Please crash and burn. Same with the WSJ. Subscribed to that newspaper for almost 35 years. In the last ten, it started to look like it reprinted their stories in the Washington Compost. I have dump all print newspapers and glad I kicked the WSJ out of my house. Their connection to GPS Fusion is damning.

    Valerie in reply to MarkSmith. | July 15, 2021 at 9:29 am

    Epoch Times is starting to print, in some places.

      MarkSmith in reply to Valerie. | July 15, 2021 at 4:22 pm

      Yea, been reading that. My father had a subscription to it. Has a WSJ look and feel to it, but they too have a lot of fluff stories. I am getting sick of New Age BS. I want to mainline good news. Disclose.tv and Revolver are pretty good for that. I only get like 50 emails from them a day.

Hopefully it doesn’t make it at all.

Ghost Rider | July 15, 2021 at 9:01 am

Sounds like propaganda and fiction-disquised-as-truth doesn’t pay like it used to.

To The Atlantic: The cliff is to port. Steer hard left.
.

Interesting. But could have been more informative if it included some understanding of how the Atlantic’s readership demographics are changing, as opposed to just discussing the editorial shift.

Regardless, my sense is the Atlantic’s style and articles are historically too long and tedious; they read like short stories as opposed to in depth analysis.

But, why discourage Powell-Job from “pissing away” her ill gotten wealth ? … There’s a multiplier effect and thus it benefits the economy.

    CommoChief in reply to Sisu. | July 15, 2021 at 6:09 pm

    There’s only so much market for self hating, d/progressive, upper middle and upper class women who feel guilty about getting their kids into a good school and their country club membership.

    Not guilty enough to drop the membership or put their kids into public school though. Oh heavens no. Instead they subscribe to the Atlantic and watch CNN or MSNBC and strut and posture their support for CRT/Equity in our children’s schools, not theirs, as a form of penance.

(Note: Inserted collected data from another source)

(** * LocalTaskStore: the JSON-backed task metadata store of
      [backend/storage.py], embedded shallowly.

    A task record is a Python [dict] with string keys; the persisted file
    holds [{"tasks": [...]}], an ordered list of such dicts.  The methods
    of [LocalTaskStore] are sequences of three effects: reading the file
    ([_load]), writing it ([_save]) and reading the clock ([_now_iso]).
    They are written once as effect trees ([prog]) and given two
    semantics: [run], where a method runs from its first to its last
    effect without interruption, and [interleave], where a schedule
    chooses which caller performs its next effect. *)

From stdpp Require Import gmap strings list fin_maps sorting.
From Stdlib Require Import ZArith DecimalString.

Open Scope string_scope.
Open Scope list_scope.

(** ** Python values held by a record

    The values that [json.load] produces and the methods test, compare
    or use as keys: [None], booleans, integers and strings.  JSON floats,
    arrays and objects are not represented. *)

Inductive val : Type :=
| VNone
| VBool (b : bool)
| VInt (z : Z)
| VStr (s : string).

#[global] Instance val_eq_dec : EqDecision val.
Proof. solve_decision. Defined.

(** Python truthiness: [None], [False], [0] and [""] are falsy. *)
Definition truthy (v : val) : bool :=
  match v with
  | VNone => false
  | VBool b => b
  | VInt z => negb (z =? 0)%Z
  | VStr s => negb (String.eqb s "")
  end.

(** [a or b]. *)
Definition py_or (a b : val) : val := if truthy a then a else b.

(** What a value is as a [dict] key or under [==]: [True == 1] and
    [False == 0], a string equals only the same string, [None] only
    [None]. *)
Inductive hkey : Type :=
| HNone
| HNum (z : Z)
| HStr (s : string).

#[global] Instance hkey_eq_dec : EqDecision hkey.
Proof. solve_decision. Defined.

Definition hkey_enc (k : hkey) : unit + Z + string :=
  match k with
  | HNone => inl (inl tt)
  | HNum z => inl (inr z)
  | HStr s => inr s
  end.

Definition hkey_dec (x : unit + Z + string) : hkey :=
  match x with
  | inl (inl _) => HNone
  | inl (inr z) => HNum z
  | inr s => HStr s
  end.

#[global] Instance hkey_countable : Countable hkey.
Proof. apply (inj_countable' hkey_enc hkey_dec). by intros []. Defined.

Definition hkey_of (v : val) : hkey :=
  match v with
  | VNone => HNone
  | VBool b => HNum (if b then 1 else 0)
  | VInt z => HNum z
  | VStr s => HStr s
  end.

(** [a == b]. *)
Definition py_eq (a b : val) : bool := bool_decide (hkey_of a = hkey_of b).

(** ** Exceptions and results *)

Inductive exn : Type := ValueError | KeyError | TypeError | IndexError.

Inductive result (A : Type) : Type :=
| Ok (a : A)
| Raise (e : exn).
Arguments Ok {A} a.
Arguments Raise {A} e.

#[global] Instance result_ret : MRet result := @Ok.
#[global] Instance result_bind : MBind result :=
  λ A B f r, match r with Ok a => f a | Raise e => Raise e end.

(** [a < b] and [a <= b]: strings compare lexicographically, booleans
    and integers numerically, every other pairing raises [TypeError]. *)
Definition num_of (v : val) : option Z :=
  match v with
  | VBool b => Some (if b then 1 else 0)%Z
  | VInt z => Some z
  | _ => None
  end.

Definition py_lt (a b : val) : result bool :=
  match a, b with
  | VStr s, VStr t => Ok (String.ltb s t)
  | _, _ =>
      match num_of a, num_of b with
      | Some x, Some y => Ok (x <? y)%Z
      | _, _ => Raise TypeError
      end
  end.

Definition py_le (a b : val) : result bool :=
  match a, b with
  | VStr s, VStr t => Ok (String.leb s t)
  | _, _ =>
      match num_of a, num_of b with
      | Some x, Some y => Ok (x <=? y)%Z
      | _, _ => Raise TypeError
      end
  end.

(** ** Records: Python dicts with string keys *)

Abbreviation record := (gmap string val).

(** [d.get(k)] and [d.get(k, dflt)]. *)
Definition dict_get (d : record) (k : string) : val := default VNone (d !! k).
Definition dict_get_or (d : record) (k : string) (dflt : val) : val :=
  default dflt (d !! k).

(** [d.setdefault(k, v)]: writes only when the key is absent. *)
Definition setdefault (k : string) (v : val) (d : record) : record :=
  match d !! k with
  | Some _ => d
  | None => <[k := v]> d
  end.

(** [d[k]], which raises [KeyError] on a missing key. *)
Definition getitem (d : record) (k : string) : result val :=
  match d !! k with
  | Some v => Ok v
  | None => Raise KeyError
  end.

(** [l[i] = x], which raises [IndexError] out of range. *)
Definition setitem (l : list record) (i : nat) (x : record) : result (list record) :=
  if bool_decide (i < length l) then Ok (<[i := x]> l) else Raise IndexError.

(** ** Effects of the store *)

Inductive prog (A : Type) : Type :=
| Ret (a : A)
| Throw (e : exn)
| Load (k : list record → prog A)
| Save (rows : list record) (k : prog A)
| Now (k : string → prog A).
Arguments Ret {A} a.
Arguments Throw {A} e.
Arguments Load {A} k.
Arguments Save {A} rows k.
Arguments Now {A} k.

Fixpoint bind {A B : Type} (p : prog A) (f : A → prog B) : prog B :=
  match p with
  | Ret a => f a
  | Throw e => Throw e
  | Load k => Load (λ rows, bind (k rows) f)
  | Save rows k => Save rows (bind k f)
  | Now k => Now (λ t, bind (k t) f)
  end.

#[global] Instance prog_ret : MRet prog := @Ret.
#[global] Instance prog_bind : MBind prog := λ A B f p, bind p f.

Definition lift {A : Type} (r : result A) : prog A :=
  match r with
  | Ok a => Ret a
  | Raise e => Throw e
  end.

(** The file holds [{"tasks": rows}]; [tick] counts the clock readings
    made so far. *)
Record world : Type := World { file : list record; tick : nat }.

(** What the process fixes from outside: the clock ([now n] is the
    [n]-th reading of [datetime.utcnow().isoformat()]) and Python's
    per-process [hash] of the pair [(canonical_text, timestamp)]. *)
Class Env : Type := { now : nat → string; py_hash : val → string → Z }.

Fixpoint run `{Env} {A : Type} (p : prog A) (w : world) : result A * world :=
  match p with
  | Ret a => (Ok a, w)
  | Throw e => (Raise e, w)
  | Load k => run (k (file w)) w
  | Save rows k => run k (World rows (tick w))
  | Now k => run (k (now (tick w))) (World (file w) (S (tick w)))
  end.

(** One effect of one caller. *)
Definition step `{Env} {A : Type} (p : prog A) (w : world) : prog A * world :=
  match p with
  | Ret a => (Ret a, w)
  | Throw e => (Throw e, w)
  | Load k => (k (file w), w)
  | Save rows k => (k, World rows (tick w))
  | Now k => (k (now (tick w)), World (file w) (S (tick w)))
  end.

(** A schedule names, effect by effect, the caller that moves next. *)
Fixpoint interleave `{Env} {A : Type} (sched : list nat) (callers : list (prog A))
    (w : world) : list (prog A) * world :=
  match sched with
  | [] => (callers, w)
  | i :: sched' =>
      match callers !! i with
      | Some p =>
          let '(p', w') := step p w in
          interleave sched' (<[i := p']> callers) w'
      | None => interleave sched' callers w
      end
  end.

Section LocalTaskStore.
Context `{Env}.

      Sisu in reply to CommoChief. | July 15, 2021 at 6:42 pm

      “… public school …” ? As in “‘birthing the Child’ was not enough” … “I should be involved in their ‘education’ ?” … “My husband and I do not have time for that. Which is why he works so very, very hard (as did my (his) parents) that our children might qualify for the very best schools.”

“according to CEO Hunter Thompson”

Well, that explains it. The dead have no interest in profits.